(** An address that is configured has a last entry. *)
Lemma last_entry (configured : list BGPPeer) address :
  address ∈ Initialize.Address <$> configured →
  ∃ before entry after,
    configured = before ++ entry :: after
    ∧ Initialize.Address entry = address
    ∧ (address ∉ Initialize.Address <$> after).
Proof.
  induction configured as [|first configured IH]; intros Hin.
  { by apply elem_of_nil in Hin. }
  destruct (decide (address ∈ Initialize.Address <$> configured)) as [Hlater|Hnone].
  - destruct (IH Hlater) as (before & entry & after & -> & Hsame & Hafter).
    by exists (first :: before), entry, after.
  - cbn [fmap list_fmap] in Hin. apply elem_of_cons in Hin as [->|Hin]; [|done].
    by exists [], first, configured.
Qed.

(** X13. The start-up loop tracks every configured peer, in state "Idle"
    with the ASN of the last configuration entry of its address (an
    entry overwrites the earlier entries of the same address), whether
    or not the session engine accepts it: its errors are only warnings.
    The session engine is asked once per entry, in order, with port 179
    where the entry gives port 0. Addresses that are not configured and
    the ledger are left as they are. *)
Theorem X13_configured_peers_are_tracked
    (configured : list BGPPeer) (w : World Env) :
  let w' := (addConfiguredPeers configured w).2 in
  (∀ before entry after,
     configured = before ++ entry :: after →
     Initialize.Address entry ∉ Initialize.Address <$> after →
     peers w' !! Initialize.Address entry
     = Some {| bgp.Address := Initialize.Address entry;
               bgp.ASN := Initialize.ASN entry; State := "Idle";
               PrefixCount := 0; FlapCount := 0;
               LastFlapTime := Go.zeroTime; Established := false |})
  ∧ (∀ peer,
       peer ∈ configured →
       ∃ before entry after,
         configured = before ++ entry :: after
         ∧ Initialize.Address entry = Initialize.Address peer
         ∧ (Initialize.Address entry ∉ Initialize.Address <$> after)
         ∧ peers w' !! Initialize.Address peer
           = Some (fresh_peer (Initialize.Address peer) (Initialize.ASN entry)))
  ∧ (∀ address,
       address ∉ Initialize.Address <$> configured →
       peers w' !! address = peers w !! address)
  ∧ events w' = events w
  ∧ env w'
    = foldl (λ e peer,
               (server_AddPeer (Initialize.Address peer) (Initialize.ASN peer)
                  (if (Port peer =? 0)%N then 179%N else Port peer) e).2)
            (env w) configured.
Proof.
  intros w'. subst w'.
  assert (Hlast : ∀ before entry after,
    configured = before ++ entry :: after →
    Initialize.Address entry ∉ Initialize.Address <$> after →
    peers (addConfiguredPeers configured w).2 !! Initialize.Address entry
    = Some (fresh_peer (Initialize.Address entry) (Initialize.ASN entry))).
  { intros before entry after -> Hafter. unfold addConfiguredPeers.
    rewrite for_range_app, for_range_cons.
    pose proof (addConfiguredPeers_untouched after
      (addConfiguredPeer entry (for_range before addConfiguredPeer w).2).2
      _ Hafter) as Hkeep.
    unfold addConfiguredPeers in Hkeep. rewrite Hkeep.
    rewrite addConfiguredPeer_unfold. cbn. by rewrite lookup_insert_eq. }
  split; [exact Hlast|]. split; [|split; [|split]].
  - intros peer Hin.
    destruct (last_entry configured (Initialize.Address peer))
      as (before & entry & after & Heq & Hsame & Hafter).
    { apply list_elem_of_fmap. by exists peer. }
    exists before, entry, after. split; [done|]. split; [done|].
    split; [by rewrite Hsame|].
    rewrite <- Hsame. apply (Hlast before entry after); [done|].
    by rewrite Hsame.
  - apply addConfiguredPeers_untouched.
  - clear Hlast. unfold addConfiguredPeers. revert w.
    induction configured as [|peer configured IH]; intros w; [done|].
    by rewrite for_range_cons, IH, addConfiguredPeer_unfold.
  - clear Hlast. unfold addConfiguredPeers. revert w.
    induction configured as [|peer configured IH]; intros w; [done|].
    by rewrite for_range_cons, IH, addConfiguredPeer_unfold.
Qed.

...

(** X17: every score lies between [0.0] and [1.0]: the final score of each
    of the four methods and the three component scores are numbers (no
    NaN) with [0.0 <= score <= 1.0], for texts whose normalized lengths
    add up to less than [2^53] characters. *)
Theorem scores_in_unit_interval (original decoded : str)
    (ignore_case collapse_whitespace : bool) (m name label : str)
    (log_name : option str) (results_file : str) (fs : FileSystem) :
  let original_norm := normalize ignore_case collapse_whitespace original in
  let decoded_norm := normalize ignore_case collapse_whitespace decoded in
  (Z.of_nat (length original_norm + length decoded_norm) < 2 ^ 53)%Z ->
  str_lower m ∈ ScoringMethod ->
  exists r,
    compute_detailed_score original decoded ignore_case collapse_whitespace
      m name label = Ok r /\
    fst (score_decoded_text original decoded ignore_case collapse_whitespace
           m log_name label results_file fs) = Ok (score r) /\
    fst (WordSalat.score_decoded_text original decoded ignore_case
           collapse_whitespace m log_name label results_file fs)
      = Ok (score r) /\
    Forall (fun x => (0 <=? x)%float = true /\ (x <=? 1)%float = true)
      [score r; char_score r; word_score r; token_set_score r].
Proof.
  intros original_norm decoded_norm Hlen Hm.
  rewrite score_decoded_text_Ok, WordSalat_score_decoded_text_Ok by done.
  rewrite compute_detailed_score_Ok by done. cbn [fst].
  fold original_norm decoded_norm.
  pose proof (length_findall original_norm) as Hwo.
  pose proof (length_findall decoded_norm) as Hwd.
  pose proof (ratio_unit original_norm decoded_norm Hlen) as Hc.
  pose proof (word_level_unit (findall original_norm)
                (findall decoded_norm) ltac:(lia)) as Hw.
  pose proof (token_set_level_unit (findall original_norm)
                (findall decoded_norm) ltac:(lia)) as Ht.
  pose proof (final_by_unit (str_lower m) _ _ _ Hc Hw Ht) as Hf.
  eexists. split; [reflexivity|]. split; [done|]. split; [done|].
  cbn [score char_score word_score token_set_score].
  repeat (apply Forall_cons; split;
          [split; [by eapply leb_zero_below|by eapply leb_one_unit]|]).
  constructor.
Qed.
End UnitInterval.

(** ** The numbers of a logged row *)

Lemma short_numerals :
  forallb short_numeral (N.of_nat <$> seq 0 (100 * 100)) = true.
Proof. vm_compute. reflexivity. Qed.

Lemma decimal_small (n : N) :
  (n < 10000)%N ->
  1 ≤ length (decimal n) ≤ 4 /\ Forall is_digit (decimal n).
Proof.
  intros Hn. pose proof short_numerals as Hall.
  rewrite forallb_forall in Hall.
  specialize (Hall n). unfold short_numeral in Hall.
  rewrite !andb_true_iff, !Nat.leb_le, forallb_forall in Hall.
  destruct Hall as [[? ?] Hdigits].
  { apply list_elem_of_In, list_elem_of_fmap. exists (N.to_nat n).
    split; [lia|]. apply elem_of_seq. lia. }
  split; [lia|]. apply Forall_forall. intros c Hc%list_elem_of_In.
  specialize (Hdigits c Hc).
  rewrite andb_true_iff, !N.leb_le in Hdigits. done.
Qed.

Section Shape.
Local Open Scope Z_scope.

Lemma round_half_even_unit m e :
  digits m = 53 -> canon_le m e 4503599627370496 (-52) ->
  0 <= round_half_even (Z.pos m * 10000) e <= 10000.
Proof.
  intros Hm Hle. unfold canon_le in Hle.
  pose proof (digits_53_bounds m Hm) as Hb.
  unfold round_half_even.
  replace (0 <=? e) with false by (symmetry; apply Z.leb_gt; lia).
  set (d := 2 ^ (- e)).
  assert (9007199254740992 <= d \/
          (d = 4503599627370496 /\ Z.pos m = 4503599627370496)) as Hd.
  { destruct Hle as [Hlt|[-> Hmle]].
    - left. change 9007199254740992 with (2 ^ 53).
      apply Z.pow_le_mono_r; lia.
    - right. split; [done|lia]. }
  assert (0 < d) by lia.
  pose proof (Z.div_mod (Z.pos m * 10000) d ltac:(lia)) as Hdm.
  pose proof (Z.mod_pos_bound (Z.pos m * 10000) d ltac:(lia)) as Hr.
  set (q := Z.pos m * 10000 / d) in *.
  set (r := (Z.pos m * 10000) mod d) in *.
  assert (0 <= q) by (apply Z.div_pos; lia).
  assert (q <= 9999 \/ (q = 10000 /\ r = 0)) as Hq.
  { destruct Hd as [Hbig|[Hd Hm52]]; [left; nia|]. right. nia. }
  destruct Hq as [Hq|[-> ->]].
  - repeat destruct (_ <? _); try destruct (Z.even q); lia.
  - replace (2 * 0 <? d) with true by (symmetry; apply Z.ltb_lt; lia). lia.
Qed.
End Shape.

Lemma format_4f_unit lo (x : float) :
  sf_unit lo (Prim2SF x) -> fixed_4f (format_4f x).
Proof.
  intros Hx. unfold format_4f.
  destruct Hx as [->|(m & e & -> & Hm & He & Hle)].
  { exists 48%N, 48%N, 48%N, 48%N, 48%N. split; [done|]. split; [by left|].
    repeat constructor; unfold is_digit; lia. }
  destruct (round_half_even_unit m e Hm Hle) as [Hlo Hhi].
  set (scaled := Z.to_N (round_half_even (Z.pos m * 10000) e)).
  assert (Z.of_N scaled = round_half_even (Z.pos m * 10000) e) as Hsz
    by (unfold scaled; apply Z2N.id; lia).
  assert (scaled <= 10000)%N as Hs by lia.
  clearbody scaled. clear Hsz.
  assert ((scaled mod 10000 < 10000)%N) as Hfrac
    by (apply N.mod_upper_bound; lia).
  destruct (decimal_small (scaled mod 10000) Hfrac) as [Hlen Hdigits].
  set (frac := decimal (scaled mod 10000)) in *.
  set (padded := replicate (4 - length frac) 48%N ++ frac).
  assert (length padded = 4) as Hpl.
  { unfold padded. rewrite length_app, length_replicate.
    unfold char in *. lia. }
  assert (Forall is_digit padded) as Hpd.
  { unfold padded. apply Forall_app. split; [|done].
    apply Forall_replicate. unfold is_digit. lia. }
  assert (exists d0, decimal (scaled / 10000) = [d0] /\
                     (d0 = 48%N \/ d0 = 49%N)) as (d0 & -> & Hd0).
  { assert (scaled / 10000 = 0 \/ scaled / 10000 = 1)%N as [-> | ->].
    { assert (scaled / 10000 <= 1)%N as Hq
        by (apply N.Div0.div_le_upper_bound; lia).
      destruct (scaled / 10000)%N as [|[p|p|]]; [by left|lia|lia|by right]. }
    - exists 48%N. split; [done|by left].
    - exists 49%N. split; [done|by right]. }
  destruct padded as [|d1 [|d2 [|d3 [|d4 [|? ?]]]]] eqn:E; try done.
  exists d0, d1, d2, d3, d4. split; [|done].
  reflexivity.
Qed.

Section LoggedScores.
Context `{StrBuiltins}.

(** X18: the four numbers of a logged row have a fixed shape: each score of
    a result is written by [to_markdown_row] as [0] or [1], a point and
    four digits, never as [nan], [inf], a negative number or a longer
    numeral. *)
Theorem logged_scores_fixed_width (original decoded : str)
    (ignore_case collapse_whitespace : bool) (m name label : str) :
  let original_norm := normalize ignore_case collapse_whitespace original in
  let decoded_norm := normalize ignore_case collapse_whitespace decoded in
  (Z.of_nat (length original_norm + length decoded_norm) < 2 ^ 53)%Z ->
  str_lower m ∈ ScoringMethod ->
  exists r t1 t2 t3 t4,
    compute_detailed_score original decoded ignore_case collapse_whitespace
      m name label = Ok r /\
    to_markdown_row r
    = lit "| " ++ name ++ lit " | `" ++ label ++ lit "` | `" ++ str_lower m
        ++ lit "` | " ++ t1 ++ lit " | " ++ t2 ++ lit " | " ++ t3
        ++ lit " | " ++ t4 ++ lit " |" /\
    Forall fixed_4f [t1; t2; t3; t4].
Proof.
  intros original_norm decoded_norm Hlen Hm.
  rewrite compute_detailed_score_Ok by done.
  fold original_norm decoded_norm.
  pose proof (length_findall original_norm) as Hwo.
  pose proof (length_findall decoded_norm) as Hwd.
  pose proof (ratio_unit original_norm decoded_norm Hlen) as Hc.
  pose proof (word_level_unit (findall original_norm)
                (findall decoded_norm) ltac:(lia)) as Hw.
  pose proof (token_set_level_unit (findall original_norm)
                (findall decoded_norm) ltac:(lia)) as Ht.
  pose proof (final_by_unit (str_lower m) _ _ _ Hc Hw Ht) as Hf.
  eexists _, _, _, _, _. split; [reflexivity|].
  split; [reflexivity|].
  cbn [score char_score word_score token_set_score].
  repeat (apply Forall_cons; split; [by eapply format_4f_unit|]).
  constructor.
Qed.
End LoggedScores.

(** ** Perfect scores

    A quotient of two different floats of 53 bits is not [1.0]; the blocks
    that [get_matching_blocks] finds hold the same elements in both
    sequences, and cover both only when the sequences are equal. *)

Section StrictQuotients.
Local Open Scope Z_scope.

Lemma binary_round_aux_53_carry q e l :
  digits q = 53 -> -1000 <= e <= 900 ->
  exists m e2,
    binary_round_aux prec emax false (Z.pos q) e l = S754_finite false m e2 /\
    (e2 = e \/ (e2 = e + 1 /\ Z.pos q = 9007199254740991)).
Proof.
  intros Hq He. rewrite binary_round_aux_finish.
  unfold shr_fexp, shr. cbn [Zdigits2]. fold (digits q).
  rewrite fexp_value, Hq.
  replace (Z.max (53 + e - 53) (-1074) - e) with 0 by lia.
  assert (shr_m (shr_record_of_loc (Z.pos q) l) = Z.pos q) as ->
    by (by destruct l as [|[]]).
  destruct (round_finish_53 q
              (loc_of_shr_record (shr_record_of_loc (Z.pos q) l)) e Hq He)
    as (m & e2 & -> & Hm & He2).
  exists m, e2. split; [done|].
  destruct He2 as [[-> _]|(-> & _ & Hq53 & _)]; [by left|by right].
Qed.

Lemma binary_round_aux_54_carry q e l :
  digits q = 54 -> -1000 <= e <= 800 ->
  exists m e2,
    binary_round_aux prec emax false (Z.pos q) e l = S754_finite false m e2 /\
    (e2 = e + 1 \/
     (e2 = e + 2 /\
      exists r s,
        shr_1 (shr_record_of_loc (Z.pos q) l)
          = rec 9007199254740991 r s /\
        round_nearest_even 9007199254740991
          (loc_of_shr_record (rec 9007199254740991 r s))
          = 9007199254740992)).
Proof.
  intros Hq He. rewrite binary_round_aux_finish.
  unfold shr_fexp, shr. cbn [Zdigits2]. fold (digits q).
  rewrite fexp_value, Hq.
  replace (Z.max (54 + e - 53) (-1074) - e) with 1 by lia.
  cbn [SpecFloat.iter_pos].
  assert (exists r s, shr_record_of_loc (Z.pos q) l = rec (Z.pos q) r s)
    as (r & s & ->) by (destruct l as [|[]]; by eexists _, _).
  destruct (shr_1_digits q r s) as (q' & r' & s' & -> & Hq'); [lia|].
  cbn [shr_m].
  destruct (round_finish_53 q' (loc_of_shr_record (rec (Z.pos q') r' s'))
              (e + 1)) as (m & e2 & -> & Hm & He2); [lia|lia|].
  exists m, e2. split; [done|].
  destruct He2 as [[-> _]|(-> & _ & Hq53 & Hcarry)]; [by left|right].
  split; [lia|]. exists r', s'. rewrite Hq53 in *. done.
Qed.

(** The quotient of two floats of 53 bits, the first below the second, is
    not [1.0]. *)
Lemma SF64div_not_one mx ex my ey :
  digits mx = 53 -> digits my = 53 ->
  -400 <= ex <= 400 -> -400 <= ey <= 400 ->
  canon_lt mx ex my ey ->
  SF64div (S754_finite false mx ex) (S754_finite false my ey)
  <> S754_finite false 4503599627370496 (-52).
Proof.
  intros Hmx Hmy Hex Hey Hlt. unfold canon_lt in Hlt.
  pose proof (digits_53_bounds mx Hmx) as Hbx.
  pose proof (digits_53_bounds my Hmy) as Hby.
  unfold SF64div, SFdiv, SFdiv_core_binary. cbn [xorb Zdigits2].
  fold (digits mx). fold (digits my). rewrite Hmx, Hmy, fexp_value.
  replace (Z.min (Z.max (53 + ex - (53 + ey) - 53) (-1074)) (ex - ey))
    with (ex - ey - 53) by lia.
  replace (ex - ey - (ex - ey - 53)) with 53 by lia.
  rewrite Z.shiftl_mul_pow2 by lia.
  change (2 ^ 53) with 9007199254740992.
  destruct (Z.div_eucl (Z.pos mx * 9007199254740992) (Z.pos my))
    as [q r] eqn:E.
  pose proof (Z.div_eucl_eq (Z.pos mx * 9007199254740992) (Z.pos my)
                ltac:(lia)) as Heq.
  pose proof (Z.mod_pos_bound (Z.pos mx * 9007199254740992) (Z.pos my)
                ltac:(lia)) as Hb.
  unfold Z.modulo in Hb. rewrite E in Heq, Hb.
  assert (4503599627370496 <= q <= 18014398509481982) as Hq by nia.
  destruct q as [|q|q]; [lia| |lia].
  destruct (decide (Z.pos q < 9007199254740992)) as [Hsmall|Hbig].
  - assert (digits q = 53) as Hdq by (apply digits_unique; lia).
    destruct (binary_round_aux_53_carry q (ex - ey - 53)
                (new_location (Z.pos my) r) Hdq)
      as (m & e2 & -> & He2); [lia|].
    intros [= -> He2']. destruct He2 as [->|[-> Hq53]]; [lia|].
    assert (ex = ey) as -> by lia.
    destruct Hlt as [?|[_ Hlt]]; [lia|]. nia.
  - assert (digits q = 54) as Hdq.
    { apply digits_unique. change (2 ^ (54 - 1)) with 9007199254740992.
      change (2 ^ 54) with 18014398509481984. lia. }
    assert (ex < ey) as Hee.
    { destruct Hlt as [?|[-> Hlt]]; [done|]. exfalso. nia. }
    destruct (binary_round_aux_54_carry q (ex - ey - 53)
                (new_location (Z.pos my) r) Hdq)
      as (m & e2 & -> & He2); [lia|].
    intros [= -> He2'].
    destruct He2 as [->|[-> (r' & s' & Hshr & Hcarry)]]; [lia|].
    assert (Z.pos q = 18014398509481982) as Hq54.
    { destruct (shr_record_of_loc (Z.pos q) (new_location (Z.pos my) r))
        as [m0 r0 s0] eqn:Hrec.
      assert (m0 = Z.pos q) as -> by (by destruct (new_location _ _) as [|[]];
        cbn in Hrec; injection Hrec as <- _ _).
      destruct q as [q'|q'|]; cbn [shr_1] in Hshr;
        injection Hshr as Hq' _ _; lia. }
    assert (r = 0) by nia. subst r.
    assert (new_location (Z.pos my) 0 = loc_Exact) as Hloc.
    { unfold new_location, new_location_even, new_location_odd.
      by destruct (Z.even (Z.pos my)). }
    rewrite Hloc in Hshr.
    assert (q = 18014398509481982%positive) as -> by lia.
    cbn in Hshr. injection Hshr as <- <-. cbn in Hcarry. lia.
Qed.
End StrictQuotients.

▶ **PROBLEM DESCRIPTION**:
Report the lines above that have the word "repeat" in them.

▶ **WRITTEN REPLY**:
  repeat (apply Forall_cons; split;
  - repeat destruct (_ <? _); try destruct (Z.even q); lia.
    repeat constructor; unfold is_digit; lia. }
  repeat (apply Forall_cons; split; [by eapply format_4f_unit|]).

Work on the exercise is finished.